= Work item =
Return exactly the listing's lines, from its first line to the line holding "Lemma wp_get_timer t", ends included.

"""

Lemma fresh_ptr_fresh {A} (m : gmap positive A) : m !! fresh_ptr m = None.
Proof.
  destruct (m !! fresh_ptr m) as [x|] eqn:Hx; [exfalso|done].
  apply elem_of_map_to_list, (list_elem_of_fmap_2 fst) in Hx. simpl in Hx.
  revert Hx. unfold fresh_ptr. generalize (map_to_list m).*1 as l. intros l Hin.
  assert (Hle : forall k, k ∈ l -> (k <= foldr Pos.max 1 l)%positive).
  { clear Hin. induction l as [|y l IH]; intros k; [by intros ?%elem_of_nil|].
    intros [->|Hk]%elem_of_cons; simpl; [lia|]. specialize (IH k Hk). lia. }
  specialize (Hle _ Hin). lia.
Qed.

(** [upd_] and [get_] in a weakest-precondition proof. *)
Lemma wp_get_gw p gw w Q : w_gateways w !! p = Some gw -> Q gw w -> wp (get_gw p) Q w.
Proof. intros Hp HQ. unfold wp. by rewrite (get_gw_ret _ _ _ Hp). Qed.
Lemma wp_get_bulb a b w Q : w_bulbs_table w !! a = Some b -> Q b w -> wp (get_bulb a) Q w.
Proof. intros Hp HQ. unfold wp. by rewrite (get_bulb_ret _ _ _ Hp). Qed.
Lemma wp_get_tag t tag w Q : w_tags w !! t = Some tag -> Q tag w -> wp (get_tag t) Q w.
Proof. intros Hp HQ. unfold wp. by rewrite (get_tag_ret _ _ _ Hp). Qed.
Lemma wp_get_timer t tm w Q : w_timers w !! t = Some tm -> Q tm w -> wp (get_timer t) Q w.
Proof. intros Hp HQ. unfold wp. by rewrite (get_timer_ret _ _ _ Hp). Qed.
Lemma wp_upd_gw p gw f w Q :
  w_gateways w !! p = Some gw -> Q tt (gw_put p (f gw) w) -> wp (upd_gw p f) Q w.
Proof. intros Hp HQ. unfold wp. by rewrite (upd_gw_ret _ _ _ _ Hp). Qed.
Lemma wp_upd_bulb a b f w Q :
  w_bulbs_table w !! a = Some b -> Q tt (bulb_put a (f b) w) -> wp (upd_bulb a f) Q w.
Proof. intros Hp HQ. unfold wp. by rewrite (upd_bulb_ret _ _ _ _ Hp). Qed.
Lemma wp_upd_tag t tag f w Q :
  w_tags w !! t = Some tag -> Q tt (tag_put t (f tag) w) -> wp (upd_tag t f) Q w.
Proof. intros Hp HQ. unfold wp. by rewrite (upd_tag_ret _ _ _ _ Hp). Qed.

Lemma wp_os_call (Q : bool -> world -> Prop) w :
  (forall b rs, Q b (set_w_os_results rs w)) -> wp os_call Q w.
Proof.
  intros HQ. unfold wp, os_call. destruct (w_os_results w) eqn:Hr; [|apply HQ].
  specialize (HQ true []). rewrite <- Hr in HQ. by destruct w.
Qed.

(** [spends rs rs' failed]: of the results to come [rs], [rs'] are left, and if [failed] then one of the
    calls can fail. *)
Definition spends (rs rs' : list bool) (failed : Prop) : Prop := rs' `suffix_of` rs /\ (failed -> false ∈ rs).

Lemma spends_nothing rs : spends rs rs False.
Proof. by split. Qed.

Lemma suffix_failed (rs rs' : list bool) : rs' `suffix_of` rs -> false ∈ rs' -> false ∈ rs.
Proof. intros [l ->] H. apply elem_of_app. by right. Qed.

Lemma spends_trans rs rs1 rs2 (F1 F2 : Prop) : spends rs rs1 F1 -> spends rs1 rs2 F2 -> spends rs rs2 (F1 \/ F2).
Proof. intros [Hs1 H1] [Hs2 H2]. split; [by etransitivity|]. intros [?|?]; [by apply H1|]. by eapply suffix_failed, H2. Qed.

Lemma spends_imp rs rs' (F F' : Prop) : (F' -> F) -> spends rs rs' F -> spends rs rs' F'.
Proof. intros Hi [? H]. split; [done|]. intros ?. by apply H, Hi. Qed.

Lemma wp_os_call_results (Q : bool -> world -> Prop) w :
  (forall b rs, spends (w_os_results w) rs (b = false) -> Q b (set_w_os_results rs w)) -> wp os_call Q w.
Proof.
  intros HQ. unfold wp, os_call. destruct (w_os_results w) as [|b rs] eqn:Hr.
  - specialize (HQ true []). replace (set_w_os_results [] w) with w in HQ by (destruct w; cbn in Hr; by subst).
    apply HQ. by split.
  - apply HQ. split; [by exists [b]|]. intros ->. by left.
Qed.

Lemma wp_time (Q : Z -> world -> Prop) w :
  (forall t ds, w_now w <= t /\ (w_now w < 2 ^ 64 -> t < 2 ^ 64) ->
     Q t (set_w_clock ds (set_w_now t w))) ->
  wp lgtd_time_monotonic_msecs Q w.
Proof.
  intros HQ. unfold wp, lgtd_time_monotonic_msecs. destruct (w_clock w) eqn:Hr.
  - specialize (HQ (w_now w) [] ltac:(lia)). rewrite <- Hr in HQ. by destruct w.
  - apply HQ. lia.
Qed.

"""

= Result =
Lemma fresh_ptr_fresh {A} (m : gmap positive A) : m !! fresh_ptr m = None.
Proof.
  destruct (m !! fresh_ptr m) as [x|] eqn:Hx; [exfalso|done].
  apply elem_of_map_to_list, (list_elem_of_fmap_2 fst) in Hx. simpl in Hx.
  revert Hx. unfold fresh_ptr. generalize (map_to_list m).*1 as l. intros l Hin.
  assert (Hle : forall k, k ∈ l -> (k <= foldr Pos.max 1 l)%positive).
  { clear Hin. induction l as [|y l IH]; intros k; [by intros ?%elem_of_nil|].
    intros [->|Hk]%elem_of_cons; simpl; [lia|]. specialize (IH k Hk). lia. }
  specialize (Hle _ Hin). lia.
Qed.

(** [upd_] and [get_] in a weakest-precondition proof. *)
Lemma wp_get_gw p gw w Q : w_gateways w !! p = Some gw -> Q gw w -> wp (get_gw p) Q w.
Proof. intros Hp HQ. unfold wp. by rewrite (get_gw_ret _ _ _ Hp). Qed.
Lemma wp_get_bulb a b w Q : w_bulbs_table w !! a = Some b -> Q b w -> wp (get_bulb a) Q w.
Proof. intros Hp HQ. unfold wp. by rewrite (get_bulb_ret _ _ _ Hp). Qed.
Lemma wp_get_tag t tag w Q : w_tags w !! t = Some tag -> Q tag w -> wp (get_tag t) Q w.
Proof. intros Hp HQ. unfold wp. by rewrite (get_tag_ret _ _ _ Hp). Qed.
Lemma wp_get_timer t tm w Q : w_timers w !! t = Some tm -> Q tm w -> wp (get_timer t) Q w.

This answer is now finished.